Chekhov's Mistress

The Enamoured Knight, by Douglas Glover

by Bud Parr


From The Enamoured Knight chapter “Critics in Disarray:”


One can quickly become confused, bemused and befuddled reading the file on Don Quixote. Walter Starkie, in the introduction to his translation, writes, “Out of a spirit of fin de siécle melancholy sprang Don Quixote, the first modern novel of the world…” Harold Bloom, In How to Read and Why, calls it “The first and best of all novels, which nevertheless is more than a novel…” In the New York Times, Carlos Fuentes writes, “If for many reasons Don Quixote is the first modern novel, it is pre-eminently because…” Walter Benjamin called it “the earliest perfect specimen of the novel.”




But other critics tell us that it’s not the first novel or not even a novel at all. Ian Watt, in The Rise of the Novel, begins the history of the novel with Defoe’s Robinson Crusoe in England in the early eighteenth century because it reflects the common-sense realism of the rising English middle class. André Malraux said Madame de Lafayette’s La Princesse de Cléves (1678) was the first novel because it concentrates on depicting the inner emotional life of a character. In From Dawn to Decadence, Jacques Barzun gives credit for inventing the new genre to the anonymous author of La Vida de Lazarillo de Tormes (1554).


What makes the work, though short, a true novel is this double subject: character and social scene, both treated matter-of-factly and by inference critically. Don Quixote does indeed contain elements of the novel, but it merges them will allegory and philosophy. It is not bound by the plausible, whereas the novel pretends to be genuine history, full of real people and places. (From Dawn to Decadence, III)





It’s actually not so difficult to figure out what the problem is here. When you look at what critics say about the novel, you find roughly five schools of thought; let’s call them the strict realist, the hybrid, the weak thematic, the easy-going (romantic and post modern) and the experimental. The problem then is that no-one actually ever tells you there are five schools of thought. The poor reader or neophyte novelist assumes everyone is on the same map when the subject of novels comes up when, in fact, there are multiple maps and they’re not congruent. They have fallen into what Milan Kundera calls “the slough where everyone thinks he understands everything without understanding anything.”

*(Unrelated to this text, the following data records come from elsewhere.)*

(** The [foreach] macro: the nodes visited from [p], with a bound on the number
    of iterations; [None] when the walk leaves the memory or the bound is hit. *)
Fixpoint walk (fuel : nat) h p : option (list Z) :=
  if p =? NULL then Some [] else
  match fuel with
  | O => None
  | S fuel => n ← h !! p; xs ← walk fuel h (next n); Some (p :: xs)
  end.

Definition foreach (fuel : nat) h l : option (list Z) := walk fuel h (first_node l).

(** * The sequence a list stands for *)

Definition hd_or (d : Z) xs : Z := match xs with [] => d | x :: _ => x end.

Fixpoint last_or (d : Z) xs : Z := match xs with [] => d | x :: xs => last_or x xs end.

(** [chain h p xs n]: the nodes [xs] are linked in order, entered from [p] and
    left to [n]. *)
Fixpoint chain h p xs (n : Z) : Prop :=
  match xs with
  | [] => True
  | x :: xs => h !! x = Some (mk_node (hd_or n xs) p) /\ chain h x xs n
  end.

Record represents h l xs : Prop := {
  rep_first : first_node l = hd_or NULL xs;
  rep_last : last_node l = last_or NULL xs;
  rep_count : node_count l = u64 (lenZ xs);
  rep_chain : chain h NULL xs NULL;
  rep_nodup : NoDup xs;
  rep_null : NULL ∉ xs;
}.

(** A node the program may link: allocated, and not in the list already. *)
Record fresh_node h xs node : Prop := {
  fresh_alloc : is_Some (h !! node);
  fresh_notin : node ∉ xs;
  fresh_null : node <> NULL;
}.

(** Nothing but the nodes [xs] differs between two memories. *)
Definition only_changes h h' xs : Prop := forall p, p ∉ xs -> h' !! p = h !! p.
(** Reading a pipe is first-in first-out and reports end of file only at the
    end.  Whatever the other tasks do (keeping the invariant), with an
    accessible destination: if the read blocks the pipe was empty and open; if it
    returns [n], either the pipe is broken and empty and [n] is 0, or [n] is
    the number of bytes available up to [count], they are the oldest bytes of
    the non-empty queue found when the task ran, they are stored in order at the
    destination and leave the queue; the only errors are -EAGAIN on an empty
    non-blocking pipe and -EINTR. *)
Theorem pipe_read_correct cap p mem buffer count nonblock sched :
  inv cap p -> respects (inv cap) sched -> 0 <= count ->
  is_Some (load_bytes mem buffer count) ->
  match pipe_raw_read p mem buffer count nonblock sched with
  | RBlocked => nonblock = false /\ q_contents (ring p) = [] /\ isbroken p = false
  | RDone p' mem' (Ok n) _ =>
      inv cap p' /\
      ((n = 0 /\ isbroken p' = true /\ q_contents (ring p') = [] /\ mem' = mem) \/
       exists pre, read_from (run_others pre p) count mem buffer p' mem' n)
  | RDone p' mem' (Err e) _ =>
      inv cap p' /\ mem' = mem /\
      (e = EAGAIN /\ nonblock = true /\ q_contents (ring p) = [] /\ p' = p \/
       e = EINTR /\ exists pre, p' = run_others pre p)
  end.
Proof.
  intros Hinv Hr Hc Hacc.
  unfold pipe_raw_read. destruct (q_read_available (ring p) =? 0) eqn:E.
  - apply available_contents in E; [|apply Hinv].
    destruct (isbroken p) eqn:Eb; [split; [done|by left]|].
    destruct nonblock; [split_and!; [done..|by left]|].
    pose proof (sleep_outcome (inv cap) (fun p => (0 <? q_read_available (ring p)) || isbroken p)%bool
      p sched Hinv Hr) as Ho.
    pose proof (sleep_only_others (fun p => (0 <? q_read_available (ring p)) || isbroken p)%bool
      p sched) as Hp.
    destruct (sleep_on_queue_lock_interruptible _ p sched) as [p' s|p' s|]; [| |by split_and!].
    + destruct Ho as (Hi & Hcond & _), Hp as (pre & _ & Hp).
      destruct (q_read_available (ring p') =? 0) eqn:E'.
      * assert (isbroken p' = true) as Hb.
        { apply Z.eqb_eq in E'. rewrite E' in Hcond. done. }
        rewrite Hb. simpl. apply available_contents in E'; [|apply Hi].
        split; [done|]. auto.
      * rewrite andb_false_r.
        destruct (read_step cap p' mem buffer count) as (q & m & n & -> & Hi' & Hrf); [done..|].
        subst p'. eauto.
    + destruct Ho as (Hi & _ & _), Hp as (pre & _ & ->). eauto 6.
  - destruct (read_step cap p mem buffer count) as (q & m & n & -> & Hi' & Hrf); [done..|].
    split; [done|]. right. by exists [].
Qed.
(** ** Writing *)

(** One call of the queue inside the write loop, with a readable buffer. *)
Lemma q_write_step (q : Q) mem buffer count bs :
  q_ok q -> 0 <= count -> load_bytes mem buffer count = Some bs ->
  let n := Z.min count (q_capacity q - lenZ (q_contents q)) in
  exists q', q_write q mem buffer count = (q', Ok n) /\
    q_ok q' /\ q_contents q' = q_contents q ++ takeZ n bs /\ q_capacity q' = q_capacity q /\
    load_bytes mem (buffer + n) (count - n) = Some (dropZ n bs).
Proof.
  intros Hq Hc Hbs n. pose proof (q_write_spec q mem buffer count Hq Hc) as Hw.
  rewrite q_write_available_spec in Hw by done. fold n in Hw. simpl in Hw.
  pose proof (q_bounded q Hq). assert (0 <= n <= count) as Hn by (unfold n; lia).
  replace count with (n + (count - n)) in Hbs by lia.
  apply load_bytes_split in Hbs as [H1 H2]; [|lia..]. rewrite H1 in Hw.
  apply load_bytes_length in H1; [|lia]. rewrite H1 in Hw.
  destruct Hw as (q' & ? & ? & ? & ?). exists q'. auto.
Qed.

I chose this sample for a few reasons. One, I think it illustrates Glover’s ease of discussion, the way he approaches the reader as if talking to a small group of friends, with intelligence but nothing to prove other than his point. Glover, a novelist, puts himself in the position of a reader; like in this passage in his section on strict realists: “Novels are about people like us, by which I mean a broad coalition of decently educated readers of no fixed ethnic or national address – as opposed to gods…” Even though he means this in a different context, I do think it’s applicable to his perspective.


Another reason I chose the above quoted passage is that it forms the basis for much of Glover’s discussion. Don Quixote’s place as a novel is something that has long confused me and Glover addresses the very reason for my lacuna: conceptions of the novel are fluid. While I never thought understanding its status as a novel critical to understanding the book itself, Glover makes for an interesting approach to discussion and meanwhile provides a useful taxonomy of schools of thought on the novel, particularly for the reader who has not spent classroom time on the subject.


I think it worthwhile to look at the table of contents, because that in itself gives an indication that this is at the very least an entertaining book:


Contents


Love and Books, an Introduction…





Recovering the Text: Technical and Analytical



A basic reading…


Plot and Subplot, Large Structural Considerations…


The Labyrinth of Mirrors…


Chinese Boxes and Russian Dolls, or How the magician Seems to Disappear into the Hat with the Rabbit…


Rozinante’s Sex Life and Other Jokes…


Some Ancillary Devices…




Don Quixote and The Novel Form


Critics in Disarray…


The Strict Realists…


The Hybrid School…


The Weak Thematic…


The Easy-Going (Romantic)…


The Easy-Going (Postmodern)…


The Experimental Novel…


The Form of Form…


What Length Means for the Novel…


The Invention of Plot…


The Invention of Subplot…


Character Grouping and Gradation…


The Nudge…


Novel Form and Memory…


The Reader Theme…




Night Thoughts on an Insomniac Reader, or Thematic Meditations


Why Books are to Blame…


Character and Symptom…


The Thematic Matrix of the Novel…




The End…


Even though my initial reading of Don Quixote is past, I find myself with the Ingenious Gentleman as part of my consciousness and besides returning for re-reading pilgrimages into the text, ala Faulkner, there are a few books, this one as well as Meditations on Quixote, by José Ortega Y Gassett, that I think are wholly worthwhile and enjoyable reads, both for their subject and the fact that their application transcends the topic at hand. The Enamoured Knight is brief, accessible, and an excellent introduction to and consideration of Don Quixote.